NYACS Fights "Obscene" Retail Tobacco Fees

ALBANY -- The New York Association of Convenience Stores (NYACS) is rallying supporters to fight against an increase of the state’s annual registration fee to sell tobacco at retail, from $100 per store to $1,000, $2,500 or $5,000 depending on the store’s gross sales, including motor fuel, according to the organization.

"These obscene increases would come at a time when our cigarette sales have dropped 65 percent or more over the past eight years, mainly due to the epidemic of cigarette tax evasion sanctioned by the state of New York," NYACS President James Calvin said in a statement, adding "tax free" Native American competitors don’t register and as a result, pay no fee.
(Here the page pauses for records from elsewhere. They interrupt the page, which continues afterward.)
(* ===== verification/CompactionEdit.v ===== *)
(** * CompactionEdit: the edit of a compaction

    The edit deletes the inputs from their levels and adds the outputs to the next level.
    Applied to the version the inputs were picked from, it gives the levels with the
    outputs in the place of the inputs. *)

From S2P Require Import Prelude Status Slice Coding Format Posix Env Filename Wal Entry Kept Iterator MergingIterator Block BlockCache Options.
From S2P Require Import SSTableBuilder SSTableReader TwoLevelIterator VersionEdit Version Storage VersionSet Manifest NewManifest Compaction DBImpl Flush Outputs MergeLoop Replacement Compacting.
Import Compaction.

#[local] Open Scope Z_scope.

(** ** The set of deleted files *)

Lemma pair_ltb_total p q : pair_ltb p q = false -> pair_ltb q p = false -> p = q.
Proof. destruct p, q. rw /pair_ltb /=. intros. f_equal; lia. Qed.

Lemma pair_ltb_trans p q r : pair_ltb p q = true -> pair_ltb q r = true -> pair_ltb p r = true.
Proof. destruct p, q, r. rw /pair_ltb /=. lia. Qed.

Lemma set_insert_elem p s x : x ∈ set_insert p s <-> x = p \/ x ∈ s.
Proof.
  induction s as [|q s IH]; simpl; [by rw list_elem_of_singleton elem_of_nil; tauto|].
  destruct (pair_ltb p q) eqn:E1; [by rw elem_of_cons|]. destruct (pair_ltb q p) eqn:E2; rw !elem_of_cons ?IH; [tauto|].
  rw (pair_ltb_total p q) //. tauto.
Qed.

Lemma set_insert_sorted p s : pair_sorted s -> pair_sorted (set_insert p s).
Proof.
  induction s as [|q s IH]; simpl; [repeat constructor|]. intros Hs. pose proof Hs as [Hs' Hq]%StronglySorted_inv.
  destruct (pair_ltb p q) eqn:E1.
  - constructor; [done|]. constructor; [done|]. eapply Forall_impl; [exact Hq|]. intros r Hr. by eapply pair_ltb_trans.
  - destruct (pair_ltb q p) eqn:E2; [|done]. constructor; [auto|]. apply Forall_forall. intros r [->|Hr]%set_insert_elem; [done|].
    by eapply Forall_forall in Hq.
Qed.

Lemma set_insert_length p s : (length (set_insert p s) <= S (length s))%nat.
Proof. induction s as [|q s IH]; simpl; [done|]. destruct (pair_ltb p q); [done|]. destruct (pair_ltb q p); simpl; lia. Qed.

Definition delete_all (level : Z) (fs : list FileMetaData) (s : list (Z * Z)) : list (Z * Z) :=
  foldl (fun s f => set_insert (level, number f) s) s fs.

Lemma delete_all_elem level fs s x : x ∈ delete_all level fs s <-> x ∈ s \/ (x.1 = level /\ x.2 ∈ number <$> fs).
Proof.
  rw /delete_all. revert s; induction fs as [|f fs IH]; intros s; simpl; [by rw elem_of_nil; tauto|].
  rw IH set_insert_elem elem_of_cons. destruct x as [l n]. simpl. split; [intros [[[= -> ->]|?]|?]; tauto|]. intros [?|[-> [->|?]]]; tauto.
Qed.

Lemma delete_all_sorted level fs s : pair_sorted s -> pair_sorted (delete_all level fs s).
Proof. rw /delete_all. revert s; induction fs as [|f fs IH]; intros s Hs; simpl; [done|]. by apply IH, set_insert_sorted. Qed.

Lemma delete_all_length level fs s : (length (delete_all level fs s) <= length s + length fs)%nat.
Proof.
  rw /delete_all. revert s; induction fs as [|f fs IH]; intros s; simpl; [lia|]. etrans; [apply IH|].
  pose proof (set_insert_length (level, number f) s). lia.
Qed.

(** ** The edit *)

Definition deleted_of (c : t) : list (Z * Z) := delete_all (level_ c + 1) (inputs1_ c) (delete_all (level_ c) (inputs0_ c) []).

Definition added_of (c : t) (outs : list FileMetaData) : list (Z * FileMetaData) := (fun f => (level_ c + 1, f)) <$> outs.

Lemma fold_DeleteFile level fs e :
  foldl (fun edit f => DeleteFile edit level (number f)) e fs =
  mkEdit (has_comparator_ e) (comparator_name_ e) (has_log_number_ e) (VersionEdit.log_number_ e) (has_next_file_number_ e)
    (VersionEdit.next_file_number_ e) (has_last_sequence_ e) (VersionEdit.last_sequence_ e) (delete_all level fs (deleted_files_ e)) (new_files_ e).
Proof. revert e; induction fs as [|f fs IH]; intros e; simpl; [by destruct e|]. by rw IH. Qed.

Lemma fold_AddFile level fs e :
  foldl (fun edit f => AddFile edit level (number f) (file_size f) (smallest_key f) (largest_key f) (reader f)) e fs =
  mkEdit (has_comparator_ e) (comparator_name_ e) (has_log_number_ e) (VersionEdit.log_number_ e) (has_next_file_number_ e)
    (VersionEdit.next_file_number_ e) (has_last_sequence_ e) (VersionEdit.last_sequence_ e) (deleted_files_ e)
    (new_files_ e ++ ((fun f => (level, f)) <$> fs)).
Proof.
  revert e; induction fs as [|f fs IH]; intros e; simpl; [by rw app_nil_r; destruct e|]. rw IH /= -app_assoc. by destruct f.
Qed.

Lemma compaction_edit_eq c outs :
  compaction_edit c outs = mkEdit false [] false 0 false 0 false 0 (deleted_of c) (added_of c outs).
Proof. by rw /compaction_edit fold_AddFile !fold_DeleteFile. Qed.

Lemma deleted_of_elem c x :
  x ∈ deleted_of c <-> (x.1 = level_ c /\ x.2 ∈ number <$> inputs0_ c) \/ (x.1 = level_ c + 1 /\ x.2 ∈ number <$> inputs1_ c).
Proof. rw /deleted_of !delete_all_elem elem_of_nil. tauto. Qed.

(** ** Its record *)

Definition items_size (fs : list FileMetaData) : Z := foldr (fun f n => item_size f + n) 0 fs.

Lemma size_added c outs : size_of (concat (put_new_file [] <$> added_of c outs)) = items_size outs.
Proof.
  rw /added_of. induction outs as [|f outs IH]; [done|]. rw !fmap_cons. cbn [concat]. rw size_of_app IH size_put_new_file //.
Qed.

Lemma size_deleted ds : size_of (concat (put_deleted [] <$> ds)) = 13 * Z.of_nat (length ds).
Proof.
  induction ds as [|d ds IH]; [done|]. rw fmap_cons. cbn [concat length]. rw size_of_app IH /put_deleted /PutFixed32 /PutFixed64.
  rw ?size_of_app. size_tac.
Qed.

Lemma compaction_edit_fine c outs vs :
  0 <= level_ c < 100 -> Forall file_ok outs -> Forall (fun f => 0 <= number f < 2 ^ 64) (inputs0_ c ++ inputs1_ c) ->
  0 <= VersionSet.next_file_number_ vs < 2 ^ 64 -> 0 <= VersionSet.last_sequence_ vs < 2 ^ 64 ->
  13 * Z.of_nat (length (inputs0_ c ++ inputs1_ c)) + items_size outs <= 60 * 2 ^ 20 ->
  edit_fine (VersionSet.complete_edit vs (compaction_edit c outs)).
Proof.
  intros Hl Ho [H0 H1]%Forall_app Hn Hq Hsz. rw compaction_edit_eq. split.
  - split; simpl; split_and?; try done; try lia.
    + apply Forall_forall. intros [l n] Hx%deleted_of_elem. rewrite -> Forall_forall in H0, H1. simpl in *.
      destruct Hx as [[-> (f & -> & Hf)%list_elem_of_fmap]|[-> (f & -> & Hf)%list_elem_of_fmap]]; [specialize (H0 f Hf)|specialize (H1 f Hf)]; simpl in *; lia.
    + apply delete_all_sorted, delete_all_sorted. constructor.
    + apply Forall_fmap. eapply Forall_impl; [exact Ho|]. intros f Hf. simpl. split; [lia|done].
  - split; [done|]. split; [done|]. rw /edit_out. cbn [WalReader.o_key WalReader.o_value]. rw EncodeTo_segments. cbn.
    repeat rw ?size_of_cons ?size_of_app. rw size_added size_deleted /kMaxRecordSize.
    assert (Hd : (length (deleted_of c) <= length (inputs0_ c ++ inputs1_ c))%nat).
    { rw /deleted_of length_app. etrans; [apply delete_all_length|]. pose proof (delete_all_length (level_ c) (inputs0_ c) []). simpl in *. lia. }
    size_tac.
Qed.

(** ** The levels after it *)

Lemma retain_levels_app e l x y :
  VersionSet.retain_levels e l (x ++ y) = VersionSet.retain_levels e l x ++ VersionSet.retain_levels e (l + Z.of_nat (length x)) y.
Proof.
  revert l; induction x as [|fs x IH]; intros l; simpl; [by rw Z.add_0_r|]. rw IH. do 2 f_equal. f_equal. lia.
Qed.

Lemma retained_all e l fs : (forall n, (l, n) ∉ deleted_files_ e) -> VersionSet.retained e l fs = fs.
Proof.
  intros H. rw /VersionSet.retained. induction fs as [|f fs IH]; [done|]. simpl. rw bool_decide_false // IH //.
Qed.

Lemma retain_levels_all e l files :
  (forall i n, (i < length files)%nat -> (l + Z.of_nat i, n) ∉ deleted_files_ e) -> VersionSet.retain_levels e l files = files.
Proof.
  revert l; induction files as [|fs files IH]; intros l H; simpl; [done|]. rw retained_all.
  { intros n. pose proof (H 0%nat n ltac:(simpl; lia)) as H0. by rw Z.add_0_r in H0. }
  f_equal. apply IH. intros i n Hi. pose proof (H (S i) n ltac:(simpl; lia)) as H0. by rw (_ : l + 1 + Z.of_nat i = l + Z.of_nat (S i)); [lia|].
Qed.

(** Files with different numbers, some of which are deleted. *)
Lemma retained_app e l x y : VersionSet.retained e l (x ++ y) = VersionSet.retained e l x ++ VersionSet.retained e l y.
Proof. apply List.filter_app. Qed.

Lemma retained_none e l fs : Forall (fun f => (l, number f) ∈ deleted_files_ e) fs -> VersionSet.retained e l fs = [].
Proof. intros H. apply List_filter_none. eapply Forall_impl; [exact H|]. intros f Hf. simpl in Hf. by rw bool_decide_true. Qed.

Lemma retained_id e l fs : Forall (fun f => (l, number f) ∉ deleted_files_ e) fs -> VersionSet.retained e l fs = fs.
Proof. rw /VersionSet.retained. induction 1 as [|f fs Hf _ IH]; [done|]. simpl. rw bool_decide_false // IH //. Qed.

Section levels.
Context (files : list (list FileMetaData)) (c : t) (pre : list (list FileMetaData)) (rest0 a b : list FileMetaData)
  (deep : list (list FileMetaData)) (mn mx : bytes).
Context (Hpk : picked files c pre rest0 a b deep mn mx) (Hnum : NoDup (number <$> concat files)).

Lemma concat_files : concat files = concat pre ++ inputs0_ c ++ rest0 ++ a ++ inputs1_ c ++ b ++ concat deep.
Proof. by rw (pk_files _ _ _ _ _ _ _ _ _ Hpk) concat_app /= -!app_assoc. Qed.

(** No other file has the number of an input. *)
Lemma other_numbers fs f : 
  (fs = inputs0_ c /\ (f ∈ rest0)) \/ (fs = inputs1_ c /\ (f ∈ a \/ f ∈ b)) -> number f ∉ number <$> fs.
Proof.
  pose proof Hnum as Hn. rw concat_files !fmap_app in Hn. apply NoDup_app in Hn as (_ & _ & Hn). apply NoDup_app in Hn as (_ & H0 & Hn).
  apply NoDup_app in Hn as (_ & _ & Hn). apply NoDup_app in Hn as (_ & Ha & Hn). apply NoDup_app in Hn as (_ & H1 & _).
  assert (Hf : forall l, f ∈ l -> number f ∈ number <$> l) by (intros l Hl; apply list_elem_of_fmap; eauto).
  intros [[-> Hr]|[-> [Hfa|Hfb]]] Hin.
  - apply (H0 _ Hin). rewrite -> elem_of_app. left. by apply Hf.
  - apply (Ha _ (Hf _ Hfa)). rewrite -> elem_of_app. by left.
  - apply (H1 _ Hin). rewrite -> elem_of_app. left. by apply Hf.
Qed.

Lemma compaction_retains outs :
  VersionSet.retain_levels (compaction_edit c outs) 0 files = pre ++ rest0 :: (a ++ b) :: deep.
Proof.
  pose proof Hpk as [P1 P2 _ _ _ _ _]. rw P1 compaction_edit_eq. set (edit := mkEdit _ _ _ _ _ _ _ _ _ _).
  assert (Hd : forall l n, (l, n) ∈ deleted_files_ edit <-> (l = level_ c /\ n ∈ number <$> inputs0_ c) \/ (l = level_ c + 1 /\ n ∈ number <$> inputs1_ c)).
  { intros l n. apply (deleted_of_elem c (l, n)). }
  rw retain_levels_app retain_levels_all. { intros i n Hi. rw Hd P2. lia. }
  rw Z.add_0_l -P2. cbn [VersionSet.retain_levels]. f_equal. f_equal; [|f_equal].
  - rw retained_app retained_none ?retained_id //; apply Forall_forall; intros f Hf; rw Hd.
    + left. split; [done|]. apply list_elem_of_fmap. eauto.
    + intros [[_ Hin]|[? _]]; [|lia]. by eapply other_numbers in Hin; [|left].
  - rw !retained_app (retained_none _ _ (inputs1_ c)) ?(retained_id _ _ a) ?(retained_id _ _ b) //; apply Forall_forall; intros f Hf; rw Hd.
    + right. split; [done|]. apply list_elem_of_fmap. eauto.
    + intros [[? _]|[_ Hin]]; [lia|]. by eapply other_numbers in Hin; [|right; auto].
    + intros [[? _]|[_ Hin]]; [lia|]. by eapply other_numbers in Hin; [|right; auto].
  - apply retain_levels_all. intros i n _. rw Hd. lia.
Qed.

Lemma push_all_level items pre' fs deep' :
  push_all ((fun f => (Z.of_nat (length pre'), f)) <$> items) (pre' ++ fs :: deep') = Some (pre' ++ (fs ++ items) :: deep').
Proof.
  revert fs; induction items as [|f items IH]; intros fs; simpl; [by rw app_nil_r|]. rw /VersionSet.push_file (proj2 (Z.ltb_ge _ _)); [lia|].
  rw Nat2Z.id list_lookup_middle //. cbn [mbind option_bind]. rw insert_app_r_alt // Nat.sub_diag. cbn [insert list_insert]. rw IH -app_assoc //.
Qed.

Lemma compaction_pushes outs :
  push_all (new_files_ (compaction_edit c outs)) (VersionSet.retain_levels (compaction_edit c outs) 0 files) =
  Some (pre ++ rest0 :: ((a ++ b) ++ outs) :: deep).
Proof.
  rw compaction_retains compaction_edit_eq /= /added_of (pk_level _ _ _ _ _ _ _ _ _ Hpk).
  rw (_ : Z.of_nat (length pre) + 1 = Z.of_nat (length (pre ++ [rest0]))); [rw length_app /=; lia|].
  rw (_ : pre ++ rest0 :: (a ++ b) :: deep = (pre ++ [rest0]) ++ (a ++ b) :: deep); [by rw -app_assoc|].
  rw push_all_level -(app_assoc pre) //.
Qed.
End levels.

(** Sorting puts the outputs where they belong. *)
Lemma sort_levels_stay files :
  match files with
  | [] => True
  | fs0 :: levels => StronglySorted (fun f g => newer_number f g = true) fs0 /\ Forall (StronglySorted (fun f g => smaller_key f g = true)) levels
  end -> VersionSet.sort_levels files = files /\ keys_apart (strip files).
Proof.
  destruct files as [|fs0 levels]; [done|]. intros [H0 Hl]. simpl. split.
  - rw levels_std_sort_id //. f_equal. by apply (std_sort_id newer_number number).
  - split; [rw strip_numbers; by apply (sorted_NoDup newer_number number)|]. rw /strip. apply Forall_fmap. eapply Forall_impl; [exact Hl|].
    intros fs Hfs. simpl. rw strip_keys. by apply (sorted_NoDup smaller_key smallest_key).
Qed.

Lemma same_levels_sort a b :
  same_levels a b -> VersionSet.sort_levels b = b /\ keys_apart (strip b) -> VersionSet.sort_levels a = b /\ keys_apart (strip a).
Proof.
  intros Hs [E Hk]. assert (Hs' : same_levels (strip b) (strip a)).
  { rw /strip. apply Forall2_fmap. apply Forall2_flip. eapply Forall2_impl; [exact Hs|]. intros x y Hxy. simpl. by rewrite -> Hxy. }
  pose proof (keys_apart_perm _ _ Hs' Hk) as Hka. split; [|done]. rw -{1}E. apply sort_levels_unique; [done|].
  destruct a as [|fs0 a]; [done|]. destruct Hka as [H1 H2]. rw strip_numbers in H1. split; [done|]. rw /strip in H2. rewrite -> Forall_fmap in H2.
  eapply Forall_impl; [exact H2|]. intros fs Hfs. simpl in Hfs. by rw strip_keys in Hfs.
Qed.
The increase was designed by public health advocates to sharply reduce the number of New York retail outlets selling tobacco, and Gov. David Paterson proposed the measure at the urging of his health commissioner, NYACS stated.

“This punitive fee hike is part of a wider crusade by the public health community to badger retail stores to stop selling legal tobacco products altogether," Calvin said. "Out-year revenue projections in the executive budget confirm that this is purposely designed to drive at least 40 percent of retail tobacco dealers out of the tobacco business by making the registration fee too expensive."

The proposed fee increases for sites based on annual gross sales are:

• $1,000 for stores with less than $1 million in sales, a 900 percent increase;
• $2,500 for stores with sales between $1 million and $10 million, a 2,400 percent increase; and
• $5,000 for stores with more than $10 million in sales, a 4,900 percent increase.

"Registration fees should reflect the state’s administrative costs, not business volume, and certainly not sales of products unrelated to the license," Calvin said. "Such fees should not be designed to punish the licensee for selling a legal product in accordance with regulations governing such commerce. While we respect the health department’s efforts to reduce tobacco consumption, the virtue of that cause does not justify using license fees as a weapon."

He continued: "Essentially, the administration wants to charge us 900 percent to 4,900 percent more for the privilege of selling one-third the amount of cigarettes we could be selling if they were enforcing the tax law equitably."